Ele se pôs à frente do carro, a porta por onde saiu fechada. Minha avó soluçava em silêncio, o medo que compartilhamos entorpecendo os pensamentos racionais e a incapacidade nos sufocando.
- Como eu disse, eu só quero a garota. – Vi o portador da voz de anteriormente, sua voz chegava abafada pelo som até nós e ele tinha uma aparência asiática, sendo membro da maior organização criminosa da China, e usava um terno azul escuro, com uma camisa branca por baixo. Em uma das mãos também tinha uma arma e encarava meu avô como poucos homens que conheci eram capazes de fazer.
- E sabe que não vou entregá-la tão facilmente, Lee. Estamos falando da minha neta. – o outro assentiu levemente, aparentando como se de fato compreendesse a dificuldade da situação e estranhamente o respeitasse por isso.

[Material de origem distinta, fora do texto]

(* ===== verification/TransferQueueSystem.v ===== *)
(** * TransferQueueSystem: callers and worker together

    The step relation interleaves the calls of the server threads with the
    worker thread; the theorems hold in every interleaving. *)

From stdpp Require Import base numbers list strings gmap.
From Stdlib Require Import ZArith Lia Ascii.
From S2P Require Import Prelude Effects CLib Crypto JsonUtils JsonValue Storage TransferQueue TransferQueueSpec.

(** Where the worker is: at the top of its loop, inside [transfer_send_file]
    with the request it read, or out of its loop. *)
Inductive worker := Idle | Sending (i : nat) (r : request) | Stopped.
Record system := { sys_queue : QueueState; sys_worker : worker }.

Inductive event := EAccept (r : request) | EStart (r : request) | EFinish (r : request) (send_result : Z).

Definition after_take (t : taken) (q : QueueState) : worker :=
  match t with
  | TakeJob i => Sending i (request_of (job_at q i))
  | TakeStop => Stopped
  | TakeWait | TakeSkip => Idle
  end.
Definition take_event (t : taken) (q : QueueState) : list event :=
  match t with TakeJob i => [EStart (request_of (job_at q i))] | _ => [] end.

Section Steps.
Context `{E : Env}.

Inductive sys_step : system -> list event -> system -> Prop :=
| StepEnqueue q w path ip port token k r id k' q' :
    transfer_enqueue (Some path) (Some ip) port (Some token) (Some 65%nat) k q = ((r, id), (k', q')) ->
    sys_step {| sys_queue := q; sys_worker := w |}
      (if r =? 0 then [EAccept (accepted_request (default [] id) path ip port token)] else [])
      {| sys_queue := q'; sys_worker := w |}
| StepTake q k t k' q' :
    worker_take k q = (t, (k', q')) ->
    sys_step {| sys_queue := q; sys_worker := Idle |} (take_event t q') {| sys_queue := q'; sys_worker := after_take t q' |}
| StepProgress q i r sent total k k' q' :
    transfer_job_progress sent total (Some i) k q = (tt, (k', q')) ->
    sys_step {| sys_queue := q; sys_worker := Sending i r |} [] {| sys_queue := q'; sys_worker := Sending i r |}
| StepFinish q i r res k k' q' :
    worker_finish i res k q = (tt, (k', q')) ->
    sys_step {| sys_queue := q; sys_worker := Sending i r |} [EFinish r res] {| sys_queue := q'; sys_worker := Idle |}
| StepShutdown q w k k' q' :
    shutdown_request k q = (tt, (k', q')) ->
    sys_step {| sys_queue := q; sys_worker := w |} [] {| sys_queue := q'; sys_worker := w |}
| StepStatus q w id k x k' q' :
    transfer_status_get (Some id) true k q = (x, (k', q')) ->
    sys_step {| sys_queue := q; sys_worker := w |} [] {| sys_queue := q'; sys_worker := w |}
| StepList q w k x k' q' : (* a crash of the call ends the process *)
    transfer_status_list_json true k q = (Some x, (k', q')) ->
    sys_step {| sys_queue := q; sys_worker := w |} [] {| sys_queue := q'; sys_worker := w |}
| StepFiles q w fs : (* uploads of other threads *)
    sys_step {| sys_queue := q; sys_worker := w |} [] {| sys_queue := set_queue_fs fs q; sys_worker := w |}.

Inductive trace (s0 : system) : list event -> system -> Prop :=
| TraceNil : trace s0 [] s0
| TraceStep evs s e s' : trace s0 evs s -> sys_step s e s' -> trace s0 (evs ++ e) s'.
End Steps.
Lemma wp_ask_peer (Q : Z -> nat -> World -> Prop) k k0 w0 w : (k0 <= k)%nat ->
  auth_ready (w_auth w) -> peer_tokens (w_auth w) = peer_tokens (w_auth w0) ->
  (forall r k' w', quiet w w' -> (r = 0 -> peer_open connection (env_clock k0) w0) -> Q r k' w') ->
  wp (match cn_header connection PAIR_TOKEN_HEADER with
      | Some _ => on_auth (auth_validate_peer_token (Some (client_text connection)) (cn_header connection PAIR_TOKEN_HEADER))
      | None => ret (-1)
      end) Q k w.
Proof.
intros Hk Ha Hp HQ. destruct Hconn as [[Hc Hcl] Hh]. destruct (cn_header connection PAIR_TOKEN_HEADER) as [tok|] eqn:Htok.
2: { apply wp_ret, HQ; [apply quiet_refl|done]. }
apply wp_zoom. destruct (decide (tok = [])) as [->|Hne].
{ unfold wp. rewrite (proj2 (validate_empty _ k (w_auth w) (proj2 Ha))). apply HQ; [apply quiet_auth|done]. }
apply wp_validate_peer; [done..| |].
- intros _. apply HQ; [apply quiet_auth|done].
- intros r k1 s1 Hlk Hsc. destruct (pt_scan_result _ _ _ _ _ _ _ (proj1 Ha) Hc (Hh _ _ Htok) Hsc) as [Hv _].
  apply HQ; [apply quiet_auth|]. intros Hr0. exists tok. split; [done|]. destruct (Hv Hr0) as (i & x & Hx & Hl & Hm). exists i, x.
  rewrite <- Hp. split; [done|]. split; [|done]. eapply live_later; [|exact Hl]. apply clock_mono. lia.
Qed.

(** A credential was shown before, or is shown to this call. *)
Definition authorized_by (P : Prop) c (r : Z) c' : Prop :=
  same_input c c' /\ (ci_request_authorized c' = true -> ci_request_authorized c = true \/ P) /\
  (r = 0 -> ci_request_authorized c' = true).

Lemma wp_authorize_ui c scope limit (Q : Z * connection_info -> nat -> World -> Prop) k w :
  auth_ready (w_auth w) -> ci_client_ip c = client_text connection -> scope_ok scope limit ->
  (forall r c' k' w', quiet w w' -> authorized_by (ui_open connection (env_clock k) w) c r c' -> Q (r, c') k' w') ->
  wp (authorize_ui_request connection c scope limit) Q k w.
Proof.
intros Ha Hip Hs HQ. unfold authorize_ui_request. apply wp_if; intros Hch; bool_prop.
2: { apply wp_ret, HQ; [apply quiet_refl|]. split; [done|]. split; [by left|]. by destruct (ci_request_authorized c). }
cbv zeta. apply wp_bind, wp_rate_limit; [done..| |].
2: { intros k1 w1 m Hq. cbv beta iota. reduce_tests. apply wp_ret, HQ; [done|]. split; [done|]. split; [by left|done]. }
intros k1 w1 Hk Hq Ha1 Hu Hp. cbv beta iota. reduce_tests. cbn [ci_client_ip with_auth]. rewrite Hip.
apply wp_bind, (wp_ask_session _ k1 k w w1); [done..|]. intros r k2 w2 Hq2 _ _ _ Hv.
pose proof (quiet_trans _ _ _ Hq Hq2). apply wp_if; intros Hr; bool_prop; apply wp_ret, HQ; try done; (split; [done|]).
split; [|done]. intros _. right. by apply Hv.
Qed.

Lemma wp_authorize_upload c (Q : Z * connection_info -> nat -> World -> Prop) k w :
  auth_ready (w_auth w) -> ci_client_ip c = client_text connection ->
  (forall r c' k' w', quiet w w' ->
     authorized_by (ui_open connection (env_clock k) w \/ peer_open connection (env_clock k) w) c r c' -> Q (r, c') k' w') ->
  wp (authorize_upload_request connection c) Q k w.
Proof.
intros Ha Hip HQ. unfold authorize_upload_request. apply wp_if; intros Hch; bool_prop.
2: { apply wp_ret, HQ; [apply quiet_refl|]. split; [done|]. split; [by left|]. by destruct (ci_request_authorized c). }
cbv zeta. apply wp_bind, wp_rate_limit; [done..| | |].
{ split; [by apply (bool_decide_eq_true_1 _); vm_compute|]. split; [simpl; lia|lia]. }
2: { intros k1 w1 m Hq. cbv beta iota. reduce_tests. apply wp_ret, HQ; [done|]. split; [done|]. split; [by left|done]. }
intros k1 w1 Hk Hq Ha1 Hu Hp. cbv beta iota. reduce_tests. cbn [ci_client_ip with_auth]. rewrite Hip.
apply wp_bind, (wp_ask_session _ k1 k w w1); [done..|]. intros r k2 w2 Hq2 Hk2 Ha2 Hp2 Hv.
pose proof (quiet_trans _ _ _ Hq Hq2) as Hq3. apply wp_if; intros Hr; bool_prop.
{ apply wp_ret, HQ; [done|]. split; [done|]. split; [|done]. intros _. right. left. by apply Hv. }
apply wp_bind, (wp_ask_peer _ k2 k w w2); [lia|done|done|]. intros r3 k3 w3 Hq4 Hv3. pose proof (quiet_trans _ _ _ Hq3 Hq4) as Hq5.
apply wp_if; intros Hr3; bool_prop; apply wp_ret, HQ; try done; (split; [done|]).
split; [|done]. intros _. right. right. by apply Hv3.
Qed.
End Authorize.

- Entendo. Você carrega o fardo de proteger sua família, infelizmente não pude fazer isso pelo meu irmão. Acho que agora compreende o que quero dizer. Mas ninguém precisa morrer aqui... – meu avô riu e o homem parou de falar, encarando-o com uma expressão de frieza em seu rosto.

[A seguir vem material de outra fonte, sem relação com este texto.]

Definition upload_done (chunks : list cstring) (x : reply) k w : Prop :=
  answers HTTP_OK (reply_value (RStatus HTTP_OK (lit "ok") (lit "Arquivo recebido com sucesso"))) x /\ credential /\
  Z.of_nat (length (mjoin chunks)) <= MAX_FILE_SIZE /\ exists path, delivered (disk w0) (mjoin chunks) path (disk w).
Definition upload_failed (chunks : list cstring) (x : reply) w : Prop :=
  refused_reply x /\ (chunks = [] \/ refused (disk w0) chunks MAX_FILE_SIZE) /\ undone (disk w0) (disk w).
Definition upload_denied (x : reply) k w : Prop := exists st, upload_refused st x /\ denied st k /\ disk w = disk w0.

Definition upload_outcome (chunks : list cstring) (x : reply) k w : Prop :=
  upload_done chunks x k w \/ upload_failed chunks x w \/ upload_denied x k w.

(** Ending a connection whose file is not delivered. *)
Lemma wp_complete_undone c k w (Q : unit -> nat -> World -> Prop) : ci_file_saved c = false -> abandoned (disk w0) (ci_upload_stage c) (disk w) ->
  (forall k' w', undone (disk w0) (disk w') -> Q tt k' w') -> wp (request_completed (Some c)) Q k w.
Proof.
intros Hs Hab HQ. unfold request_completed. rewrite Hs. cbn [negb]. apply wp_bind, wp_on_storage, (wp_abandon_stage (disk w0)); [done|].
intros k' fs' Hu. by apply wp_ret, HQ.
Qed.

(** The commit, seen from the connection. *)
Lemma wp_commit_connection chunks i c k w (Q : Z * connection_info -> nat -> World -> Prop) :
  held (disk w0) (ci_upload_stage c) i (mjoin chunks) (disk w) -> ci_file_saved c = false -> short (ci_response_message c) ->
  (forall c' k' w', ci_file_saved c' = false -> abandoned (disk w0) (ci_upload_stage c') (disk w') -> refused (disk w0) chunks MAX_FILE_SIZE ->
     ci_response_status c' = HTTP_INTERNAL_SERVER_ERROR -> short (ci_response_message c') -> Q (-1, c') k' w') ->
  (forall c' k' w' path, ci_file_saved c' = true -> delivered (disk w0) (mjoin chunks) path (disk w') -> Q (0, c') k' w') ->
  wp (commit_uploaded_file c) Q k w.
Proof.
intros Hheld Hs Hm HQ1 HQ0. unfold commit_uploaded_file. apply wp_bind, wp_on_storage.
eapply wp_mono; [apply wp_and; [apply commit_error_short|apply (wp_commit (disk w0) _ i (mjoin chunks) _ (fun '(r, st, _, path) _ fs =>
  (r = -1 /\ refused (disk w0) chunks MAX_FILE_SIZE /\ owns (disk w0) st i fs) \/
  (r = 0 /\ exists path, delivered (disk w0) (mjoin chunks) path fs))); [done| |]]|].
- intros k' st e fs' Hwhy Hown. left. split; [done|]. split; [|done].
  destruct Hwhy as (j & [Hj|[Hj|(p & Hp)]]); unfold refused; [right; left; exists j; by right|tauto|]. do 4 right. exists DOWNLOADS_DIR, p. tauto.
- intros k' st j fs' path Hcom _ _. right. split; [done|]. exists path. eapply committed_delivered; [|exact Hcom]. apply Hheld.
- intros [[[r st] e] path] k1 fs1 [He Hends]. cbn [fst snd] in He. cbv beta iota zeta.
  apply wp_if; intros Hr; bool_prop; apply wp_ret; destruct Hends as [(-> & Hwhy & Hown)|(-> & p & Hd)]; try done.
  + apply HQ1; [done|left; by exists i|done|done|]. cbn [ci_response_message with_response]. destruct e as [m|]; [by apply He|done].
  + by apply (HQ0 _ _ _ p).
Qed.

Lemma wp_error st msg k w (Q : reply -> nat -> World -> Prop) : short msg ->
  (forall x k', (k <= k')%nat -> upload_refused st x -> Q x k' w) -> wp (queue_json_status_message st (lit "error") msg) Q k w.
Proof.
intros Hm HQ. eapply wp_mono; [apply wp_and; [apply status_replies|apply (wp_reply (RStatus st (lit "error") msg) _ _ (fun x _ _ => upload_refused st x)); [by split|]]|].
- intros x k' Hx. by exists msg.
- intros x k' w' [[Hk ->] Hx]. by apply HQ.
Qed.

Lemma refused_is st x : 400 <= st -> upload_refused st x -> refused_reply x.
Proof. intros Hst [msg Hx]. by exists st, msg. Qed.

Definition last_call c : M World reply :=
  a <- answer_to_connection connection (lit "/upload") (lit "POST") [] (Some c) ;;
  request_completed (an_con_cls a) ;;
  ret (an_reply a).

(** The last call is [post_upload], then the connection is closed. *)
Lemma wp_last_call c k w (Q : reply -> nat -> World -> Prop) :
  wp (post_upload c) (fun x k' w' => wp (request_completed (Some (snd x))) (fun _ k'' w'' => Q (fst x) k'' w'') k' w') k w ->
  wp (last_call c) Q k w.
Proof.
intros Hw. unfold last_call. rewrite answer_upload. unfold posted. cbn [length Nat.eqb negb]. apply wp_bind, wp_bind.
eapply wp_mono; [exact Hw|]. intros [x c'] k' w' Hc. apply wp_ret. cbn [an_con_cls an_reply]. apply wp_bind.
eapply wp_mono; [exact Hc|]. intros [] k2 w2 HQ. by apply wp_ret.
Qed.

(** A refusal, and then the file of the stage is gone. *)
Lemma wp_refusal_ends st msg c k w (Q : reply -> nat -> World -> Prop) : 400 <= st -> short msg ->
  ci_file_saved c = false -> abandoned (disk w0) (ci_upload_stage c) (disk w) ->
  (forall x k' w', refused_reply x -> undone (disk w0) (disk w') -> Q x k' w') ->
  wp (reply <- queue_json_status_message st (lit "error") msg ;; ret (reply, c))
    (fun x k' w' => wp (request_completed (Some (snd x))) (fun _ k'' w'' => Q (fst x) k'' w'') k' w') k w.
Proof.
intros Hst Hm Hs Hab HQ. apply wp_bind, wp_error; [done|]. intros x k' _ Hx. apply wp_ret. cbn [fst snd].
apply wp_complete_undone; [done..|]. intros k2 w2 Hu. apply HQ; [by eapply refused_is|done].
Qed.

- Sou o antigo Capo da Cosa Nostra. Não precisamos fazer nenhuma cena, Lee. Nós dois sabemos que jamais poderia me deixar sair vivo. – Um silêncio mortal se instalou e meu peito ameaçava sufocar com o pavor. – Ou não tem tanta sede de sangue quanto seu pai para vingar a morte de seu irmão? – mesmo de longe foi possível ver que o homem sequer vacilou ao ouvir a provocação.
Eu sabia o porquê da guerra entre nós e o porquê de eu ser o alvo. Meu pai havia assassinado o filho do líder da Tríade em um confronto e na máfia, mexer com um familiar de qualquer um, mas em especial do cabeça de toda a organização era como colocar um alvo enorme em suas costas, ao qual jamais seria capaz de se livrar pelo resto de sua vida, ou até que todos que têm sede de vingança estejam mortos.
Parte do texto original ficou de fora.